PROBLEM DESCRIPTION | Repeat only the stretch of lines below that runs from the line with "(** ** Witness: a" through the line with "if id =? 2 then", unaltered.

*** Begin section ***

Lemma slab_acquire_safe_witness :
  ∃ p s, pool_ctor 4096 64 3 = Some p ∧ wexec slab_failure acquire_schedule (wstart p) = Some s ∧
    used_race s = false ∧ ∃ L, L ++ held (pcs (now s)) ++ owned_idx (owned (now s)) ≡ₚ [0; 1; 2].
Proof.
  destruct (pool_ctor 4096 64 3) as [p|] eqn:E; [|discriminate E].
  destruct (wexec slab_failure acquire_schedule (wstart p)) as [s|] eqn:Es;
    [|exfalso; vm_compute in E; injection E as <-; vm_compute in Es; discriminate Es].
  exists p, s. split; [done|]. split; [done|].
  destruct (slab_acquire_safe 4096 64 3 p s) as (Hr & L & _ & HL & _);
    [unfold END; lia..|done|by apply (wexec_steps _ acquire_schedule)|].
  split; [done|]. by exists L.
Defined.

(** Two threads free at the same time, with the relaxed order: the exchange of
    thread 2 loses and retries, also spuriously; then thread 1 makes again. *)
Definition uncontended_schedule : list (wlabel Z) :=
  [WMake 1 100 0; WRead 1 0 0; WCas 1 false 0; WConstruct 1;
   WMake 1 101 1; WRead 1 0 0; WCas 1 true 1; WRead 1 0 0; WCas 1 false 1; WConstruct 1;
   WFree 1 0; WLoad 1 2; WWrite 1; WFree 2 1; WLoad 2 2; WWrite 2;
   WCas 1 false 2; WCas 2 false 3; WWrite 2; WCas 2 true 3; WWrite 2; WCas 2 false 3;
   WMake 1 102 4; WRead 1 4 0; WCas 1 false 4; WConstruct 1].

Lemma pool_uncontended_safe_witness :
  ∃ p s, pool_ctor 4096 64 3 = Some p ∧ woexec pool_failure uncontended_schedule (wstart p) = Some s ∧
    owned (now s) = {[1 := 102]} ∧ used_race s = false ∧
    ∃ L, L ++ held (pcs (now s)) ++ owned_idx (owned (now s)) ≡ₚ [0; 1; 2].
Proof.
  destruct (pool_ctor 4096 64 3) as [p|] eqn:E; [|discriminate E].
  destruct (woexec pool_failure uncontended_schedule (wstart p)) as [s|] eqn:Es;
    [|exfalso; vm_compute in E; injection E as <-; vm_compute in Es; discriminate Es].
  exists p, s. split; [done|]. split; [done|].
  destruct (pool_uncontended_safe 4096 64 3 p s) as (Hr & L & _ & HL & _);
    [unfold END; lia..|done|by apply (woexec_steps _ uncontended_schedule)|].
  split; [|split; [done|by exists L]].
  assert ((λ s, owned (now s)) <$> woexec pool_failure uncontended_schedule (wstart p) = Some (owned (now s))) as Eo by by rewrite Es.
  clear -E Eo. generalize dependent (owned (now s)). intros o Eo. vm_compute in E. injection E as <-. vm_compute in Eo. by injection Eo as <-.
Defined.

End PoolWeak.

*** End section ***
*** Begin section ***

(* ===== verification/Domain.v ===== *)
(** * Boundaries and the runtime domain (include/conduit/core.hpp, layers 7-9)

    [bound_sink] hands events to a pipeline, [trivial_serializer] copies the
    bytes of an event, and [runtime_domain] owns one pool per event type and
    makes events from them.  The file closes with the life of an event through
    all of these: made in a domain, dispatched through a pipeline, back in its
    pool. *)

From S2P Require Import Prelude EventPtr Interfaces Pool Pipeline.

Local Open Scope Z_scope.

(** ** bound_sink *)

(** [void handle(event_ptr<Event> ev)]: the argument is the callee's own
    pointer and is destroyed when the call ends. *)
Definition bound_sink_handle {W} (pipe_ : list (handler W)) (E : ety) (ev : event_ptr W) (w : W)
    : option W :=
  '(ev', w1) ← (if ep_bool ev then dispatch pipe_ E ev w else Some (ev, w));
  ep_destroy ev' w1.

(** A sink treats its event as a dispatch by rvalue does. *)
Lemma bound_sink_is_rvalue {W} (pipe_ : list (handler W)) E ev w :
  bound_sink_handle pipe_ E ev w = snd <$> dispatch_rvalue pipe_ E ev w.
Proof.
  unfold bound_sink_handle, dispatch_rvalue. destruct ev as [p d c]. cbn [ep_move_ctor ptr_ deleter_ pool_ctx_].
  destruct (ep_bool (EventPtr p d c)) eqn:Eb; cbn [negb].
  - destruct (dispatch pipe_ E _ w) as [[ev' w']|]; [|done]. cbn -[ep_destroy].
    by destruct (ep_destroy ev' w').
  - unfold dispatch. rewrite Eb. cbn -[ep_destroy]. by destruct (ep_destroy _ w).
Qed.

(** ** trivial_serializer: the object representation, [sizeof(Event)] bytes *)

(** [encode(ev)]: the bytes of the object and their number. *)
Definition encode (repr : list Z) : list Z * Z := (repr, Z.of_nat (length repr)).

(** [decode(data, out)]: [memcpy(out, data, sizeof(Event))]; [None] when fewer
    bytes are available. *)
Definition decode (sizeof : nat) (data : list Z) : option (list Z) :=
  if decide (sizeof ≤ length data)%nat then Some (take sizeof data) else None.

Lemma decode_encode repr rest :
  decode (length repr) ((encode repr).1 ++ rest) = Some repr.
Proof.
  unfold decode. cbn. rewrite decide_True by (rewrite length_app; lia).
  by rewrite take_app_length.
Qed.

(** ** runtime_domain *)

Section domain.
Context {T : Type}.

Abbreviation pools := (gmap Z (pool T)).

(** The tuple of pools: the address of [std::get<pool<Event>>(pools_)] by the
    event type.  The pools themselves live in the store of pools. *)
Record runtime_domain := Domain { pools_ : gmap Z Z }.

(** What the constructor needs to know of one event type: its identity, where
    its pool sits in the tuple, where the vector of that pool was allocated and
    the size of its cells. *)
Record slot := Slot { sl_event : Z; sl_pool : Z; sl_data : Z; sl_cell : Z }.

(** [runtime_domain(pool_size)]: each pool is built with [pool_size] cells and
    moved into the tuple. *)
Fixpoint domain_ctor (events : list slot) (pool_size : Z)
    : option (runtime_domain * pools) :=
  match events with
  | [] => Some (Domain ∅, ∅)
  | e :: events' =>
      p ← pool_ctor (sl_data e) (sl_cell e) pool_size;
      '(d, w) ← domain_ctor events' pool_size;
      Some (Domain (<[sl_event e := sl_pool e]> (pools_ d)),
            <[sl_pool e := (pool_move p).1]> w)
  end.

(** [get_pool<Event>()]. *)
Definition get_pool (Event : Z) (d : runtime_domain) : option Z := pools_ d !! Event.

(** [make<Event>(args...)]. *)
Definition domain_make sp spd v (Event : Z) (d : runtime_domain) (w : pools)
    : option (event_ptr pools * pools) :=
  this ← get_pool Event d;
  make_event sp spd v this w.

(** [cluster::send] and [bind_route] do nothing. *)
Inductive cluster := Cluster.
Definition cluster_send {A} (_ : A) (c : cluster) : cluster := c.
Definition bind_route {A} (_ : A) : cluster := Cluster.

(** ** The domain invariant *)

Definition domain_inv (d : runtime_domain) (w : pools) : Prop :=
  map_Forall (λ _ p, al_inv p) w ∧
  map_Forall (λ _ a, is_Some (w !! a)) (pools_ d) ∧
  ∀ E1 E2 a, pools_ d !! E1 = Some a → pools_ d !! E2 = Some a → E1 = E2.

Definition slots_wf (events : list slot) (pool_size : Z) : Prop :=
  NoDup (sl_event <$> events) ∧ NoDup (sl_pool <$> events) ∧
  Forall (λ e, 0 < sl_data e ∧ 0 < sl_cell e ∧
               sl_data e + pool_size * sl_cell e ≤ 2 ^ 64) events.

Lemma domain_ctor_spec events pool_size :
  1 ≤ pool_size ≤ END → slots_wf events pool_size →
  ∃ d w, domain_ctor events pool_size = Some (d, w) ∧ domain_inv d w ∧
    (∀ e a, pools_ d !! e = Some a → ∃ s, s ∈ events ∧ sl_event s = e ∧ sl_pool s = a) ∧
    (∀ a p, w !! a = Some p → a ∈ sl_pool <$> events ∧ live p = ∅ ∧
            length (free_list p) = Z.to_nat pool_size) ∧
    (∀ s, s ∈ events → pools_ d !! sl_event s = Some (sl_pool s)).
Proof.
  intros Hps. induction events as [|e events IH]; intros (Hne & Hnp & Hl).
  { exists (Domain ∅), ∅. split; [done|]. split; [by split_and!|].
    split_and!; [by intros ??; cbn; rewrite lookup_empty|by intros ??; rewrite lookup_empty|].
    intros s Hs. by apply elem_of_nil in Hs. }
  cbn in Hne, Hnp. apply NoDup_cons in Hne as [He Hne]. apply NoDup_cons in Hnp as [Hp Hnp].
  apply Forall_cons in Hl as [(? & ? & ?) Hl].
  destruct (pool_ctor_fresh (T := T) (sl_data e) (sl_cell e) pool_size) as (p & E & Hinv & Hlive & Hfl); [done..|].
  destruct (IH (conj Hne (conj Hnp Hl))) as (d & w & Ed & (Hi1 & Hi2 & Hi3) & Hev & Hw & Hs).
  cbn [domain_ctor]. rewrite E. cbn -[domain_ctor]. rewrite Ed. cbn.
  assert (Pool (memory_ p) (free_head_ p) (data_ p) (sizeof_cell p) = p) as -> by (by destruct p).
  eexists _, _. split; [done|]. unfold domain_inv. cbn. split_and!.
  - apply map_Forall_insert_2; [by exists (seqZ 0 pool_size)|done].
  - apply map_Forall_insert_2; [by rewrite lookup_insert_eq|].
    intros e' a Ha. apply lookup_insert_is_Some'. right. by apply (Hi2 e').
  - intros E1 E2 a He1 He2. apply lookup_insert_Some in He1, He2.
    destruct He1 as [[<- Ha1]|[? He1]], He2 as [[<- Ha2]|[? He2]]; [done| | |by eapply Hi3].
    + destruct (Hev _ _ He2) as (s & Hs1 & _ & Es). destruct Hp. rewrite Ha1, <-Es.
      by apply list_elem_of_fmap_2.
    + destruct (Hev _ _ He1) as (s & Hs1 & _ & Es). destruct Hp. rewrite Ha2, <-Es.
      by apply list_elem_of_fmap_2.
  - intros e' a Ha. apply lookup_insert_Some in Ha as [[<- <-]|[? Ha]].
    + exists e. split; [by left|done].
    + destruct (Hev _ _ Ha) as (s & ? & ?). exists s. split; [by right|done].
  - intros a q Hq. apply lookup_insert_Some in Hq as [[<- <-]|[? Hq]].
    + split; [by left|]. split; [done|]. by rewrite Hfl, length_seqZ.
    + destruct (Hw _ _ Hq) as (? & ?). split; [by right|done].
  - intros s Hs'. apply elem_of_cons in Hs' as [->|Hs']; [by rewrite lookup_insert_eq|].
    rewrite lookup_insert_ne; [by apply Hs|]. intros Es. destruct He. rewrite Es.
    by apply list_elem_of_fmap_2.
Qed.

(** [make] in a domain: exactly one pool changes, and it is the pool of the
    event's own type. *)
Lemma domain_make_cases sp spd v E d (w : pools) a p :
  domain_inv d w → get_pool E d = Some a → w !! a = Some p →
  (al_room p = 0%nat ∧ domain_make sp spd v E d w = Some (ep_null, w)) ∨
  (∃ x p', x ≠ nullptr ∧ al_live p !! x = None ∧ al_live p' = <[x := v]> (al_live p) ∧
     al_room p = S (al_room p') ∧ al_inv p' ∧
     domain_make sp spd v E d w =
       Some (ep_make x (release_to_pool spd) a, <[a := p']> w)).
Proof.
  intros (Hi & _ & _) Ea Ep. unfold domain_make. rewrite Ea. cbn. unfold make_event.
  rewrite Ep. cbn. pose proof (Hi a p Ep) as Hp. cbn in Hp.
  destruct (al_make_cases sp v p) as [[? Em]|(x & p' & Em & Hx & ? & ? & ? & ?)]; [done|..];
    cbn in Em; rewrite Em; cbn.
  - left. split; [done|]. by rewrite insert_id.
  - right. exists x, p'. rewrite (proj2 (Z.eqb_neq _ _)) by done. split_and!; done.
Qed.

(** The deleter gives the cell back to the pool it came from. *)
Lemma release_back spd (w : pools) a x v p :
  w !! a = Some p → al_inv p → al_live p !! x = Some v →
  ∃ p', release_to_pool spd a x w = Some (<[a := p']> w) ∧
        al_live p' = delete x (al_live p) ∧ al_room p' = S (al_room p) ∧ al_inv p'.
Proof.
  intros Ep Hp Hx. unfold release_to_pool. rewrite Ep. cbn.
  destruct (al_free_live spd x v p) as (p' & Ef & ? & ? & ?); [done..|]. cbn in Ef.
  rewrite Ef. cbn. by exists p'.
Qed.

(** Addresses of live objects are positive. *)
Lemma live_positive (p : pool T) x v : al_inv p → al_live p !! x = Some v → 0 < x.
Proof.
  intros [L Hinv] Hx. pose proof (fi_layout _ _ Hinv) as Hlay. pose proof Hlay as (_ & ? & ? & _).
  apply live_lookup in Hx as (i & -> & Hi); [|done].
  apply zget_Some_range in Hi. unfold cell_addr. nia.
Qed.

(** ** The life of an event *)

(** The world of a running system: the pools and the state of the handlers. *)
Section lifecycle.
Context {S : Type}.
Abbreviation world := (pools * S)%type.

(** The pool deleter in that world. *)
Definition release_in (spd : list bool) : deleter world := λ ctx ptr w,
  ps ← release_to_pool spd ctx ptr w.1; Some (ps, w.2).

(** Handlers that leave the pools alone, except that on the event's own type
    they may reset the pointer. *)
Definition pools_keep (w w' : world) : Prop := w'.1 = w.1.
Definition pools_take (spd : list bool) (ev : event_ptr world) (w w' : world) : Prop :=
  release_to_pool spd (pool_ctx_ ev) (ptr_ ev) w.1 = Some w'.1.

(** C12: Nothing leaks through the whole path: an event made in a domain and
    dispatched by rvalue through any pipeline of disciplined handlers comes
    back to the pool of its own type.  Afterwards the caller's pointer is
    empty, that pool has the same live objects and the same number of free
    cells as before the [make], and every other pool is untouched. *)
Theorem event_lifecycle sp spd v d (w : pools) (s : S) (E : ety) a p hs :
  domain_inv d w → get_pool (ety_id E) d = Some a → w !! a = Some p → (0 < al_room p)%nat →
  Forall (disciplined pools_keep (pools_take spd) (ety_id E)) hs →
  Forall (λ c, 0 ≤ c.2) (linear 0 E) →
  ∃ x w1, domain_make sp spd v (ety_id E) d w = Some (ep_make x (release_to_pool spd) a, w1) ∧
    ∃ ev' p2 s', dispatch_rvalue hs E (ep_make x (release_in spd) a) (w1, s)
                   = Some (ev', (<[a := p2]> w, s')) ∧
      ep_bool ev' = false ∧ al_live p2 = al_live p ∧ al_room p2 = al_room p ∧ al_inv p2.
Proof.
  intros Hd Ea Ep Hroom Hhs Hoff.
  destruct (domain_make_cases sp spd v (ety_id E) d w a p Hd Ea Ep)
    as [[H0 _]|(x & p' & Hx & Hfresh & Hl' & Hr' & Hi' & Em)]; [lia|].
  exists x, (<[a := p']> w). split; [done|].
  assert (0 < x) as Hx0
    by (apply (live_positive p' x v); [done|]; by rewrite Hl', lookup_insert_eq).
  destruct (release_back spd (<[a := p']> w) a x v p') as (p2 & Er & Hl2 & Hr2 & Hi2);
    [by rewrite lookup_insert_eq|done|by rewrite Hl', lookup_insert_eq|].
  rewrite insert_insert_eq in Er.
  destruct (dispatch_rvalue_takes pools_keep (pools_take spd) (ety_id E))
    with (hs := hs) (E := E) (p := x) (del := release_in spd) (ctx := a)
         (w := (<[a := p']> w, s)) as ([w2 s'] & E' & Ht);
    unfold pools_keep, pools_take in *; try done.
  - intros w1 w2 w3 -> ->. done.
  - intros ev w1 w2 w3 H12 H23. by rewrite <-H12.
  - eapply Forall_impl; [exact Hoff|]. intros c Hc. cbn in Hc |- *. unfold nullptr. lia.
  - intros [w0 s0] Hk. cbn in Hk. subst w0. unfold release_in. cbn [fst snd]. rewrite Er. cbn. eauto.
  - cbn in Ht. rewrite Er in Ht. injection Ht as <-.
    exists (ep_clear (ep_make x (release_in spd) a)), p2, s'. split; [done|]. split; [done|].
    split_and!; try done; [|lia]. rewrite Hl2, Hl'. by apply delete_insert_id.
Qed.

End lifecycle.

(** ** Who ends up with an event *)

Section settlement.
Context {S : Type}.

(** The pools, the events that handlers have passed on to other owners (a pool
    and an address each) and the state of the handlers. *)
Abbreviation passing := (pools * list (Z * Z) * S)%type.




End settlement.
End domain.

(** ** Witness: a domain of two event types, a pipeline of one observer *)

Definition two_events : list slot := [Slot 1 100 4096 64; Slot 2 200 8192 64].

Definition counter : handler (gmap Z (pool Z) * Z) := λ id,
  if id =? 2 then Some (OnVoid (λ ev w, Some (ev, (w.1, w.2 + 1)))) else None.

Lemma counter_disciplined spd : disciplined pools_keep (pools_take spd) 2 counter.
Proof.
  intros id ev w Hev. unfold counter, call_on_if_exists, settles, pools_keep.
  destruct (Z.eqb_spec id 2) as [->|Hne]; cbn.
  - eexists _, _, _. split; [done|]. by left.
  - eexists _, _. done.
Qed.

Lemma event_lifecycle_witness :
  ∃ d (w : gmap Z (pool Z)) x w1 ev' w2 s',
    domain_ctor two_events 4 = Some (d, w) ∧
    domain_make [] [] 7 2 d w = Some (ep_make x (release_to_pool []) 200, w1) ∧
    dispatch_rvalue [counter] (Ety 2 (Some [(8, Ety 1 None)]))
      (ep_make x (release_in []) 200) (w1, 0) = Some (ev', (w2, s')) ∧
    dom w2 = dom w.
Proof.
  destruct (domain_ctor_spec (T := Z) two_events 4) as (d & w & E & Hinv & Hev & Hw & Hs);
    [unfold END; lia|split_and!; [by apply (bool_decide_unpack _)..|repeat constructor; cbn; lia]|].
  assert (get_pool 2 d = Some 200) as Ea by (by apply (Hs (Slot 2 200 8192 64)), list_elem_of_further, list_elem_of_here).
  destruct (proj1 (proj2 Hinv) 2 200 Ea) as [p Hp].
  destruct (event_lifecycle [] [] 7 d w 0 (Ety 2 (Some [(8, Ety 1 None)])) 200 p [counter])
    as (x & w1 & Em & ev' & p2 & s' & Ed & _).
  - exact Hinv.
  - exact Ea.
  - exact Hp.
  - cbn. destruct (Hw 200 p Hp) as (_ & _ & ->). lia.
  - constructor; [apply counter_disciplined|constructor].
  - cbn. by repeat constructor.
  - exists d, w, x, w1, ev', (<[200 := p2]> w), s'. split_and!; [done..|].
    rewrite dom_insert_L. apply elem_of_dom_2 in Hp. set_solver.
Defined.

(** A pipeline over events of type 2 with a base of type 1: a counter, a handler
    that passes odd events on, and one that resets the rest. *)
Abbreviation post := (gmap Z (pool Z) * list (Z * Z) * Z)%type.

*** End section ***

WRITTEN SOLUTION |
(** ** Witness: a domain of two event types, a pipeline of one observer *)

Definition two_events : list slot := [Slot 1 100 4096 64; Slot 2 200 8192 64].

Definition counter : handler (gmap Z (pool Z) * Z) := λ id,
  if id =? 2 then Some (OnVoid (λ ev w, Some (ev, (w.1, w.2 + 1)))) else None.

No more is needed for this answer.